My next surprise was that the second track plays better, even though it has the frankly ridiculous name of Cosmic Power of the Infinite Shred Machine. I have no idea how Highway to Oblivion is cheesy but a song like this finds a way to avoid that, playing like an early Gamma Ray gem. The keyboard section could be lifted for a retro video game and the theatrical part before it has potential as a sci-fi musical movie trailer. However, there's also restraint here. They could have played this at twice the speed but they chose not to. Maybe they're not planning on being self-parody after all.

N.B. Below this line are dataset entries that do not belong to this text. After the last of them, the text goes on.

(* ===== verification/QbftInv.v ===== *)
(** * What one QBFT instance maintains

    The invariant of a single instance of [Qbft.v], relative to a relation [S] that says
    which operator has signed which message.  Every handler preserves it, whatever its
    outcome: the messages in the containers come from the committee, an instance prepares
    at most one value per round and only a justified one, commits only to a value with a
    prepare quorum, reports its lock in later round changes, and completes only with a
    commit quorum. *)

From S2P Require Import Prelude SsvTypes Messages QbftTypes MsgContainer Qbft.

(** ** Evidence *)

Section evidence.
Context {Codec : SszCodec}.
(** The committee, identifier and height of the instance. *)
Context (committee : list OperatorId) (ident : MessageId) (ht : N).
(** [S o m]: operator [o] has signed [m]. *)
Context (S : OperatorId → SSVMessage → Prop).

Definition committee_set : gset OperatorId := list_to_set committee.

(** [o] signed a consensus message of this instance that satisfies [P]. *)
Definition signed_qbft (P : QbftMessage → Prop) (o : OperatorId) : Prop :=
  ∃ ssv m, S o ssv ∧ msg_id ssv = ident ∧ qbft_from_ssz (ssv_data ssv) = Some m ∧
           height m = ht ∧ P m.

Definition vote (ty : QbftMessageType) (r : N) (v : Hash256) : OperatorId → Prop :=
  signed_qbft (λ m, qbft_message_type m = ty ∧ round m = r ∧ root m = v).

(** A quorum of the committee satisfies [P]. *)
Definition quorum_of (P : OperatorId → Prop) : Prop :=
  ∃ X : gset OperatorId, X ⊆ committee_set ∧ quorum_size (length committee) ≤ size X ∧
    ∀ o, o ∈ X → P o.

(** A value may be proposed in round [r] > 1 when a quorum sent round changes to [r] and
    each of them either prepared nothing, or prepared that value earlier with a quorum. *)
Definition rc_supports (r : N) (v : Hash256) (m : QbftMessage) : Prop :=
  qbft_message_type m = RoundChange ∧ round m = r ∧
  (data_round m ≠ 0%N →
     (data_round m < r)%N ∧ quorum_of (vote Prepare (data_round m) v)).

Definition justified (r : Round) (v : Hash256) : Prop :=
  (1 < r)%positive → quorum_of (signed_qbft (rc_supports (N.pos r) v)).

(** Every signer of the message really signed it, for this instance. *)
Definition authentic (sm : SignedSSVMessage) : Prop :=
  msg_id (ssv_message sm) = ident ∧ ∀ o, o ∈ operator_ids sm → S o (ssv_message sm).

Definition justification_bytes (m : QbftMessage) : list bytes :=
  round_change_justification m ++ prepare_justification m.

(** What message validation establishes of a message before an instance receives it:
    the payload is decoded from the signed bytes, several signers only on commits, and
    genuine signatures on the message and on two levels of justifications. *)
Record checked (w : WrappedQbftMessage) : Prop := {
  ck_decode : qbft_from_ssz (ssv_data (ssv_message (signed_message w))) = Some (qbft_message w);
  ck_multi : 1 < length (operator_ids (signed_message w)) →
             qbft_message_type (qbft_message w) = Commit;
  ck_auth : authentic (signed_message w);
  ck_nested : ∀ b sm, b ∈ justification_bytes (qbft_message w) → signed_from_ssz b = Some sm →
              authentic sm ∧
              ∀ m b' sm', qbft_from_ssz (ssv_data (ssv_message sm)) = Some m →
                b' ∈ justification_bytes m → signed_from_ssz b' = Some sm' → authentic sm';
}.

Lemma authentic_signed_qbft sm o m (P : QbftMessage → Prop) :
  authentic sm → o ∈ operator_ids sm → qbft_from_ssz (ssv_data (ssv_message sm)) = Some m →
  height m = ht → P m → signed_qbft P o.
Proof. intros [Hid Hs] Ho Hm Hh HP. exists (ssv_message sm), m. auto. Qed.
End evidence.

Section evidence_mono.
Context {Codec : SszCodec} (committee : list OperatorId) (ident : MessageId) (ht : N).
Context (S S' : OperatorId → SSVMessage → Prop).
Hypothesis HS : ∀ o m, S o m → S' o m.

Lemma signed_qbft_mono (P P' : QbftMessage → Prop) o :
  (∀ m, P m → P' m) → signed_qbft ident ht S P o → signed_qbft ident ht S' P' o.
Proof. intros HP (ssv & m & ? & ? & ? & ? & ?). exists ssv, m. auto 10. Qed.

Lemma vote_mono ty r v o : vote ident ht S ty r v o → vote ident ht S' ty r v o.
Proof. by apply signed_qbft_mono. Qed.

Lemma quorum_of_mono (P P' : OperatorId → Prop) :
  (∀ o, P o → P' o) → quorum_of committee P → quorum_of committee P'.
Proof. intros HP (X & ? & ? & ?). exists X. auto. Qed.

Lemma justified_mono r v : justified committee ident ht S r v → justified committee ident ht S' r v.
Proof.
  intros Hj Hr. eapply quorum_of_mono; [|exact (Hj Hr)]. intros o.
  apply signed_qbft_mono. intros m (? & ? & Hp). split_and!; [done..|].
  intros Hd. destruct (Hp Hd) as [? Hq]. split; [done|].
  eapply quorum_of_mono; [|done]. intros ?. apply vote_mono.
Qed.
End evidence_mono.

(** ** Inversion of the justification checks *)

Section checks.
Context {F D : Type} `{!LeaderFunction F} `{!QbftData D} {Codec : SszCodec}.
Implicit Types (q : Qbft F D) (w : WrappedQbftMessage) (sm : SignedSSVMessage).

Abbreviation members q := (cfg_committee_members (qb_config q)).

Lemma elem_of_unique_operators q msgs o :
  o ∈ unique_operators q msgs ↔ o ∈ members q ∧ ∃ sm, sm ∈ msgs ∧ o ∈ operator_ids sm.
Proof.
  unfold unique_operators, check_committee.
  rewrite elem_of_list_to_set, list_elem_of_filter, Is_true_true, bool_decide_eq_true,
    list_elem_of_bind. naive_solver.
Qed.

(** A quorum of messages is a quorum of committee members that signed one of them. *)
Lemma has_quorum_signers q msgs (P : OperatorId → Prop) :
  has_quorum q msgs = true →
  (∀ sm o, sm ∈ msgs → o ∈ operator_ids sm → P o) →
  quorum_of (members q) P.
Proof.
  intros Hq HP. unfold has_quorum in Hq. split_and_hyps.
  exists (unique_operators q msgs). split_and!; [|done|].
  - intros o [Ho _]%elem_of_unique_operators. by apply elem_of_list_to_set.
  - intros o (_ & sm & Hsm & Ho)%elem_of_unique_operators. eauto.
Qed.

(** A prepare message the justification check accepts. *)
Definition prepare_ok q (r : N) (v : Hash256) sm : Prop :=
  ∃ m, qbft_from_ssz (ssv_data (ssv_message sm)) = Some m ∧
    qbft_message_type m = Prepare ∧ height m = qb_instance_height q ∧
    round m = r ∧ root m = v.

Lemma is_valid_prepare_justification_ok q sm r v u :
  is_valid_prepare_justification_for_round_and_root q sm r v = Ok u →
  prepare_ok q (N.pos r) v sm.
Proof.
  unfold is_valid_prepare_justification_for_round_and_root.
  destruct (operator_ids sm) as [|op [|??]]; try done.
  intros (? & _ & H)%bind_ok. apply bind_ok in H as (? & _ & H).
  apply bind_ok in H as (m & Hm%ok_or_ok & H).
  apply bind_ok in H as (? & H1%ensure_ok & H). apply bind_ok in H as (? & H2%ensure_ok & H).
  apply bind_ok in H as (? & H3%ensure_ok & H4%ensure_ok).
  apply N.eqb_eq in H2, H3, H4. split_and_hyps. exists m. auto.
Qed.

Lemma try_decode_ok msgs e l :
  try_decode_signed_ssv_messages msgs e = Ok l →
  ∀ sm, sm ∈ l → ∃ b, b ∈ msgs ∧ signed_from_ssz b = Some sm.
Proof.
  intros Hl%try_map_ok sm [i Hi]%list_elem_of_lookup.
  destruct (Forall2_lookup_r _ _ _ _ _ Hl Hi) as (b & Hb & Hd%ok_or_ok).
  exists b. split; [|done]. by eapply list_elem_of_lookup_2.
Qed.

(** A justification list that passed: a quorum, all prepares for the round and root. *)
Definition prepares_ok q (r : N) (v : Hash256) (msgs : list bytes) : Prop :=
  ∃ l, has_quorum q l = true ∧
    (∀ sm, sm ∈ l → ∃ b, b ∈ msgs ∧ signed_from_ssz b = Some sm) ∧
    ∀ sm, sm ∈ l → prepare_ok q r v sm.

Lemma for_each_prepare_ok q l n v u :
  try_for_each (λ sm, r ← round_from n;
    is_valid_prepare_justification_for_round_and_root q sm r v) l = Ok u →
  ∀ sm, sm ∈ l → prepare_ok q n v sm.
Proof.
  rewrite try_for_each_ok, Forall_forall. intros Hall sm Hsm.
  specialize (Hall sm Hsm). apply bind_ok in Hall as (r & Hr & Hok).
  destruct n; simplify_eq/=. by eapply is_valid_prepare_justification_ok.
Qed.

Lemma validate_prepared_round_change_ok q msg rc u :
  validate_prepared_round_change q msg rc = Ok u →
  (data_round rc < round rc)%N ∧ root msg = root rc ∧
  prepares_ok q (data_round rc) (root rc) (round_change_justification rc).
Proof.
  unfold validate_prepared_round_change. intros (? & H1%ensure_ok & H)%bind_ok.
  apply bind_ok in H as (? & H2%ensure_ok & H). apply bind_ok in H as (l & H3 & H).
  apply bind_ok in H as (? & H4%ensure_ok & H5).
  split; [by apply N.ltb_lt|]. split; [by apply N.eqb_eq|].
  exists l. split; [done|]. split; [by eapply try_decode_ok|].
  by eapply for_each_prepare_ok.
Qed.

(** A round change the proposal check accepts. *)
Definition round_change_ok q (msg : QbftMessage) sm : Prop :=
  ∃ rc, qbft_from_ssz (ssv_data (ssv_message sm)) = Some rc ∧
    qbft_message_type rc = RoundChange ∧ round rc = round msg ∧
    height rc = qb_instance_height q ∧
    (data_round rc ≠ 0%N →
      (data_round rc < round rc)%N ∧ root msg = root rc ∧
      prepares_ok q (data_round rc) (root rc) (round_change_justification rc)).

Lemma validate_round_changes_ok q msg mpr mpm l res :
  validate_round_changes q msg mpr mpm l = Ok res →
  ∀ sm, sm ∈ l → round_change_ok q msg sm.
Proof.
  revert mpr mpm. induction l as [|s l IH]; intros mpr mpm Hok sm Hsm; [set_solver|].
  cbn [validate_round_changes] in Hok.
  apply bind_ok in Hok as (? & _ & H). apply bind_ok in H as (? & _ & H).
  apply bind_ok in H as (rc & Hrc%ok_or_ok & H).
  apply bind_ok in H as (? & H1%ensure_ok & H). apply bind_ok in H as (? & H2%ensure_ok & H).
  apply bind_ok in H as (? & H3%ensure_ok & H). apply N.eqb_eq in H2, H3. split_and_hyps.
  destruct (N.ltb_spec 0 (data_round rc)) as [Hd|Hd].
  - destruct (if (mpr <? data_round rc)%N then _ else _) as [mpr' mpm'] eqn:E in H.
    apply bind_ok in H as ([] & Hp%validate_prepared_round_change_ok & H).
    apply elem_of_cons in Hsm as [->|Hsm]; [|by eapply IH].
    exists rc. auto 10.
  - apply elem_of_cons in Hsm as [->|Hsm]; [|by eapply IH].
    exists rc. split_and!; [done..|]. intros Hn. lia.
Qed.

Lemma validate_proposal_justifications_ok q w u :
  validate_proposal_justifications q w = Ok u →
  ∃ l, has_quorum q l = true ∧
    (∀ sm, sm ∈ l → ∃ b, b ∈ round_change_justification (qbft_message w) ∧
                          signed_from_ssz b = Some sm) ∧
    ∀ sm, sm ∈ l → round_change_ok q (qbft_message w) sm.
Proof.
  unfold validate_proposal_justifications. intros (l & H1 & H)%bind_ok.
  apply bind_ok in H as (? & H2%ensure_ok & H). apply bind_ok in H as (mpm & H3 & _).
  exists l. split; [done|]. split; [by eapply try_decode_ok|].
  by eapply validate_round_changes_ok.
Qed.
End checks.

(** ** Outgoing messages *)

Section outgoing.
Context {F D : Type} `{!LeaderFunction F} `{!QbftData D} {Codec : SszCodec}.
Implicit Types (q : Qbft F D) (u : UnsignedWrappedQbftMessage).

Abbreviation out := unsigned_qbft_message.

Lemma ssv_message_new_ok ty id data m :
  ssv_message_new ty id data = Ok m → m = {| msg_type := ty; msg_id := id; ssv_data := data |}.
Proof.
  unfold ssv_message_new, try_to_variable_list. destruct (_ <=? _)%N; [|done].
  cbn. destruct (ssv_message_validate _) as [[]| |]; [|done..]. by intros [= <-].
Qed.

(** The signed bytes are those of the payload, and the payload is for the current round. *)
Lemma new_unsigned_message_ok q ty hash a b u :
  new_unsigned_message q ty hash a b = Ok u →
  unsigned_ssv_message (unsigned_message u) =
    {| msg_type := SSVConsensusMsgType; msg_id := qb_identifier q;
       ssv_data := qbft_as_ssz (out u) |} ∧
  qbft_message_type (out u) = ty ∧ height (out u) = qb_instance_height q ∧
  round (out u) = round_get (qb_current_round q) ∧
  root (out u) = md_root (get_message_data q ty hash) ∧
  data_round (out u) = md_data_round (get_message_data q ty hash).
Proof.
  unfold new_unsigned_message. intros (? & _ & H)%bind_ok. apply bind_ok in H as (? & _ & H).
  apply bind_ok in H as (? & _ & H). apply bind_ok in H as (? & _ & H).
  destruct (ssv_message_new _ _ _) as [ssv| |] eqn:Hssv; [|done..].
  apply ssv_message_new_ok in Hssv as ->. simplify_eq/=. split_and!; try done.
  unfold get_message_data. destruct ty; try done.
  destruct (qb_last_prepared_value q), (qb_last_prepared_round q); done.
Qed.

So, while DragonForce initially try to be the Steel Panther of power metal, they turn back into an actual band again and I stopped cringing and started enjoying. Yeah, it's still outrageous and overblown but there's a line there and DragonForce moved back onto the right side of it pretty quickly and they stayed there for most of the rest of the album. It still blows my mind that a song called Cosmic Power of the Infinite Shred Machine can be on the right side of that line, but hey.

If the shred machine referenced is the Li and Totman double act, then it's a consistent one this time out. I dug the guitar duels on a slew of songs like Heart Demolition, Troopers of the Stars and Razorblade Meltdown. I think the middle of those three epitomises their unique approach of playing guitars in such a way that they sound like chiptune programs. If you're into this sort of thing, they do it better than anyone and they do it a lot.

My last surprise was that that temporary restraint continues. Not everything here is done at hyperspeed and the very clean production job brings details like the acoustic koto on The Last Dragonborn to be front and centre. Sure, these lyrics are cheesy but no more so than anything that Ronnie James Dio sang on half a century's worth of classics. Hudson delivers them well.

The Last Dragonborn is really a melodic rock song that just happens to have insanely fast guitars, just as Strangers is really an arena rock song given the DragonForce treatment. If most of the songs here continue to remind of early Gamma Ray, there are other influences and they're not all power metal. Maybe that's why Extreme Power Metal ends with, of all things, a cover of Celine Dion's My Heart Will Go On. No, I'm not kidding. It's completely unnecessary and it adds nothing to the album whatsoever.

Until then, however, this is strong stuff. As if to highlight that it's not all about those duelling guitars, there's even a hyperspeed bass run from, I presume, Frédéric Leclercq before he left the band earlier this year, on the excellent Troopers of the Stars. There are nice tinkling ivories to kick off Razorblade Meltdown and bagpipes to start Remembrance Day, timely given when I'm posting.

Don't turn this off if Highway to Oblivion, the first single, is too wildly ridiculous for you. Stay with it and it really impresses in a way that's as quintessentially European as Hellyeah are quintessentially American.